Your task is to copy the lines of the data below from the line holding "let question := get_opt" through the line holding "else throw (Error", inclusive, exactly and with nothing added.

INPUT FOR THIS TASK Start Marker

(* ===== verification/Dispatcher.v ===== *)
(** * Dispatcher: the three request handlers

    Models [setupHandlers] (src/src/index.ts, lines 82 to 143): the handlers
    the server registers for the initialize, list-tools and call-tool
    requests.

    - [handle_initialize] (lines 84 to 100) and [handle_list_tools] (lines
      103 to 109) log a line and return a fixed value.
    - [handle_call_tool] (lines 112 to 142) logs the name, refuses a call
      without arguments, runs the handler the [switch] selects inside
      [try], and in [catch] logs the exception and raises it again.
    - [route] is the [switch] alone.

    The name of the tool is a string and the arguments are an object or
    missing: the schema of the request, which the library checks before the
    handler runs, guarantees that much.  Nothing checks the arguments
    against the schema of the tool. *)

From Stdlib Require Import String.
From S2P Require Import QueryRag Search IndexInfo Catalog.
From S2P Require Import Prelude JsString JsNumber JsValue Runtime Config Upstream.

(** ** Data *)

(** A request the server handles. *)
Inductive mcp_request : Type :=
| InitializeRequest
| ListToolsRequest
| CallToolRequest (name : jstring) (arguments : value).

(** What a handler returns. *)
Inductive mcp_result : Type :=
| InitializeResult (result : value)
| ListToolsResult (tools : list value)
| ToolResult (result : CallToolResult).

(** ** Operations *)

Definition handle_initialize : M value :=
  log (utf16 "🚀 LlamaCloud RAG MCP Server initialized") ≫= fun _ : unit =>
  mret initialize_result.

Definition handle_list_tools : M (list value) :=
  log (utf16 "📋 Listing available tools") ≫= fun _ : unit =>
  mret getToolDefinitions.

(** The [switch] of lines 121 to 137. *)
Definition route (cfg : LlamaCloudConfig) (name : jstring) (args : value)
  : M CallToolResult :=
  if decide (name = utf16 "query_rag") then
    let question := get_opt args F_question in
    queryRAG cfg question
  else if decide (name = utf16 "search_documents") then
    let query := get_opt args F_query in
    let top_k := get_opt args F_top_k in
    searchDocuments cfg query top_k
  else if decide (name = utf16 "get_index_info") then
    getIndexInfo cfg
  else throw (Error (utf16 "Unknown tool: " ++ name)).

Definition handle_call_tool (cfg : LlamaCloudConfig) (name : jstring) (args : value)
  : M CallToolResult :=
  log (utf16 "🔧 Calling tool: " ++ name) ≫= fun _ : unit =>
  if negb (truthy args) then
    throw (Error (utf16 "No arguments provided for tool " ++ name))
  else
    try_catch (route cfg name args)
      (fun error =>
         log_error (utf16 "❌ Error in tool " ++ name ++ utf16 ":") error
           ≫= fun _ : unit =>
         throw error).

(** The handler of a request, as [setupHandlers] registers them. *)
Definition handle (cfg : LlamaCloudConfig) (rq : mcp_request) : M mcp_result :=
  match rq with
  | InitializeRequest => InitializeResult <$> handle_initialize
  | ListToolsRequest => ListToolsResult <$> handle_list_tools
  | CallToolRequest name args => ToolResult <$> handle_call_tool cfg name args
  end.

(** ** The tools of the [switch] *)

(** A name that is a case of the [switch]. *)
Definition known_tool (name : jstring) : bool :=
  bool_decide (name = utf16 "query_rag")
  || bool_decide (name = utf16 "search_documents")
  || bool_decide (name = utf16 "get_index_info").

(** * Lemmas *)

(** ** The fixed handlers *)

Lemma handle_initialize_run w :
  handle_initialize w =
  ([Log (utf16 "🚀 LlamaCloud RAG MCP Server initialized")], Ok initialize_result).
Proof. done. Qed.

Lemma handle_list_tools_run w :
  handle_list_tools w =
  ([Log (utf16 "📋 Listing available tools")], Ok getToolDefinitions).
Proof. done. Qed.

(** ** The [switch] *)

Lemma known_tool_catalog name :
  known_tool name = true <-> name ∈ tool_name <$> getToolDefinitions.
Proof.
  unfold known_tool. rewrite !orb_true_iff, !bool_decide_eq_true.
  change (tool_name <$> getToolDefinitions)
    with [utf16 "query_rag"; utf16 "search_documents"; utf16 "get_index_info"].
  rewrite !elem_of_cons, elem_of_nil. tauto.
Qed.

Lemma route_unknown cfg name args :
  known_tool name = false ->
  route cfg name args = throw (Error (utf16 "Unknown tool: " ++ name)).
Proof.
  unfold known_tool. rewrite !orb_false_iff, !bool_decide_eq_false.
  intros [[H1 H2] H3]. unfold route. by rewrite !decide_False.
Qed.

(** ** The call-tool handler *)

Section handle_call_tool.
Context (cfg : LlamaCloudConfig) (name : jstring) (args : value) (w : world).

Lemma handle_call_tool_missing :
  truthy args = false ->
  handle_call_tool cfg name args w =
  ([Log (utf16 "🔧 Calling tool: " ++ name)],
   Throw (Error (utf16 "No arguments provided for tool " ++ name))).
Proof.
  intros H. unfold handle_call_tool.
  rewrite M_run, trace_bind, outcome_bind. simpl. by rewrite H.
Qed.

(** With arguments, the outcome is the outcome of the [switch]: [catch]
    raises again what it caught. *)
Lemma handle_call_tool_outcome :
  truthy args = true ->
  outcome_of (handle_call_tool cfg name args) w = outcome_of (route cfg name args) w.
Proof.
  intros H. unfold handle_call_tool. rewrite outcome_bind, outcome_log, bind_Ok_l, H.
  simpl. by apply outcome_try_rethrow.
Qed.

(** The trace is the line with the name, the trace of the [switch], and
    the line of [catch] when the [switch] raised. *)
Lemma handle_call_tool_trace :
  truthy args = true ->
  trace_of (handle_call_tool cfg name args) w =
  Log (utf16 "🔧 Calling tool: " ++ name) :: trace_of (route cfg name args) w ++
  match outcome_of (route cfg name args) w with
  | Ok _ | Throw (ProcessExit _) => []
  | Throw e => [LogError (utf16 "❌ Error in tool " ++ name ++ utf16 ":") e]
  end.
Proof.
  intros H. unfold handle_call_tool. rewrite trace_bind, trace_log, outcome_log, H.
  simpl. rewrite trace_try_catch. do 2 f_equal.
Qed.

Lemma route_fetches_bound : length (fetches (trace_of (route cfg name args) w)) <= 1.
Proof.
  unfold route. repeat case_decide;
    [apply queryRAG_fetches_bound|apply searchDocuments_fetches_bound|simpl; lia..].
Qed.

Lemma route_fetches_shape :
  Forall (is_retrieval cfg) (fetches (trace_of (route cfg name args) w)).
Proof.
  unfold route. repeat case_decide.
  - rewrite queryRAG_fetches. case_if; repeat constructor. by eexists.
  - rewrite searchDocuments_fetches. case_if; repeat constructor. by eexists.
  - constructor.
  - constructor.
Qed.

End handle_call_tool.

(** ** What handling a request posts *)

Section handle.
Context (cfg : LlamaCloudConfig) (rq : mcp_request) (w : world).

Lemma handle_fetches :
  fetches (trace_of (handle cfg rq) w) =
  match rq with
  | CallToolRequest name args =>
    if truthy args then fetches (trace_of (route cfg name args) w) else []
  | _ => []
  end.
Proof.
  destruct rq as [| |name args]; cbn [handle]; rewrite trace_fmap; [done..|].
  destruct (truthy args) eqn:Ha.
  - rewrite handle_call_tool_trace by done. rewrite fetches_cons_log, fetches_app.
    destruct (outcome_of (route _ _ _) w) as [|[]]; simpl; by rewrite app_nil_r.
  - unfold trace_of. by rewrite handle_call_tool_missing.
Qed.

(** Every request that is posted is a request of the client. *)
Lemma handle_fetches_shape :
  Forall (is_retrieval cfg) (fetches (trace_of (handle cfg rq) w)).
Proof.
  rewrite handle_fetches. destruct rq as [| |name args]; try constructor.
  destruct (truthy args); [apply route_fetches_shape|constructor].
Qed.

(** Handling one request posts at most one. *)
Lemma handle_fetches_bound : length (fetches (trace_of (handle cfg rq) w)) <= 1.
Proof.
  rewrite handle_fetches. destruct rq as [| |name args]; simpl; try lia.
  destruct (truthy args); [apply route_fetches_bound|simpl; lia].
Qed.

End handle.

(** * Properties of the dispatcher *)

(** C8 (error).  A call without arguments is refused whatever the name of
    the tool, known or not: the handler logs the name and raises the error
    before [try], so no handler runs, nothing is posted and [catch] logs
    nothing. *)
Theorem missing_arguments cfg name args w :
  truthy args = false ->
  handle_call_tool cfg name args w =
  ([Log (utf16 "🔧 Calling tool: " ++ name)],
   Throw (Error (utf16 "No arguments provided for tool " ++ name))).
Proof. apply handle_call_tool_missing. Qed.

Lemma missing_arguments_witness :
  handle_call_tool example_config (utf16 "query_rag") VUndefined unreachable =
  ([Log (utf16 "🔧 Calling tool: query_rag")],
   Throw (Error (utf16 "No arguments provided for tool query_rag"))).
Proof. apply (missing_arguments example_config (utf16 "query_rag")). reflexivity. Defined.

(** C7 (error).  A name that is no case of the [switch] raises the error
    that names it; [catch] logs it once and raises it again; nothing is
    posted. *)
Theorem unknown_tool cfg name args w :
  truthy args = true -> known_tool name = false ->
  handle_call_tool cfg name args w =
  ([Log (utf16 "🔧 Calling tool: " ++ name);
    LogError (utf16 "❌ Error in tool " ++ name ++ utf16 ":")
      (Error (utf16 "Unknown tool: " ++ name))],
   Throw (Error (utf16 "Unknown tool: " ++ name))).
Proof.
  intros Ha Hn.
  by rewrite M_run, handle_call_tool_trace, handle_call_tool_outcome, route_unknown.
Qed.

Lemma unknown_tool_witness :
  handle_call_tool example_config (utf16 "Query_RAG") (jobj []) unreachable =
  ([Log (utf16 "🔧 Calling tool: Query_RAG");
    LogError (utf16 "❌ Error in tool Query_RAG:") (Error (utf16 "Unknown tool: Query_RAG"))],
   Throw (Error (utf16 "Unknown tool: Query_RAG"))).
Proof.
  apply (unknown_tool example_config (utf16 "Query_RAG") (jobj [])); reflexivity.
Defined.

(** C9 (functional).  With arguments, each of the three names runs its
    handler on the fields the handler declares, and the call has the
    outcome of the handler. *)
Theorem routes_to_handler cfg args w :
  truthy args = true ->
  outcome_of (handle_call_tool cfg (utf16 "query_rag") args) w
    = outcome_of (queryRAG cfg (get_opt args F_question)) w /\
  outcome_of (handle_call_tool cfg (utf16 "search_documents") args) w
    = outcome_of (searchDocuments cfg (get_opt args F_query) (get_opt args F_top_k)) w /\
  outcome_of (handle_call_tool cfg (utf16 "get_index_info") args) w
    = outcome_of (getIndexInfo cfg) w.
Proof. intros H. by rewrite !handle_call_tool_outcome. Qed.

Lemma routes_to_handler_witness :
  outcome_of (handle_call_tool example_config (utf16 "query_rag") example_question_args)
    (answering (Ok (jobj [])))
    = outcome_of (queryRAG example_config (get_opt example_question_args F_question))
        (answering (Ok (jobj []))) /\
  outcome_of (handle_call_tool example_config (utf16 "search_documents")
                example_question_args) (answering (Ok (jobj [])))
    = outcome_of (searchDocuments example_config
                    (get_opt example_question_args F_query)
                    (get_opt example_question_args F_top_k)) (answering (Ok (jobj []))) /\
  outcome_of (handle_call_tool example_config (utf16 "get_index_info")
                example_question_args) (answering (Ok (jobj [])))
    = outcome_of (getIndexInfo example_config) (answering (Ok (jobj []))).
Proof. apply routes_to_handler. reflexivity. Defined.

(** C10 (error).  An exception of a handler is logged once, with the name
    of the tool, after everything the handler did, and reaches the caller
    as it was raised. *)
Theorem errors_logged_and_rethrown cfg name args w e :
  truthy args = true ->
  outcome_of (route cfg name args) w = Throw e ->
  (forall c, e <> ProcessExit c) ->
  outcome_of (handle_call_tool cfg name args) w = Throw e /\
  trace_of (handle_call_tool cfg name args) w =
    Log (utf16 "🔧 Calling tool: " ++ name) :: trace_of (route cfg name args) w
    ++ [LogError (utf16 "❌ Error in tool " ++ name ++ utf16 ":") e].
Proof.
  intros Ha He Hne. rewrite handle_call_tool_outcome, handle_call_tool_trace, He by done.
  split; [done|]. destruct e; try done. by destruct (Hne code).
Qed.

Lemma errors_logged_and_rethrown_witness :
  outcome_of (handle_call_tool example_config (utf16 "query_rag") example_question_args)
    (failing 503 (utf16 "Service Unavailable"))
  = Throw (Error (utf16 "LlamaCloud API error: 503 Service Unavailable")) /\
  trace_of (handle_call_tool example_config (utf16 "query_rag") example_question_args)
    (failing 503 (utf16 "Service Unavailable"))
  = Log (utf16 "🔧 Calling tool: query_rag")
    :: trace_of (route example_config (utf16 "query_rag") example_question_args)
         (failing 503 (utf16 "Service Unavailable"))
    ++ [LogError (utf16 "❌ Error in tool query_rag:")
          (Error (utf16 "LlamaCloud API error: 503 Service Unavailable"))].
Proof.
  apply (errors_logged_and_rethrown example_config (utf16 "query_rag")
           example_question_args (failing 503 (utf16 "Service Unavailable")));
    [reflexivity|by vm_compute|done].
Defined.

INPUT FOR THIS TASK End Marker

● PROBLEM SOLUTION:
    let question := get_opt args F_question in
    queryRAG cfg question
  else if decide (name = utf16 "search_documents") then
    let query := get_opt args F_query in
    let top_k := get_opt args F_top_k in
    searchDocuments cfg query top_k
  else if decide (name = utf16 "get_index_info") then
    getIndexInfo cfg
  else throw (Error (utf16 "Unknown tool: " ++ name)).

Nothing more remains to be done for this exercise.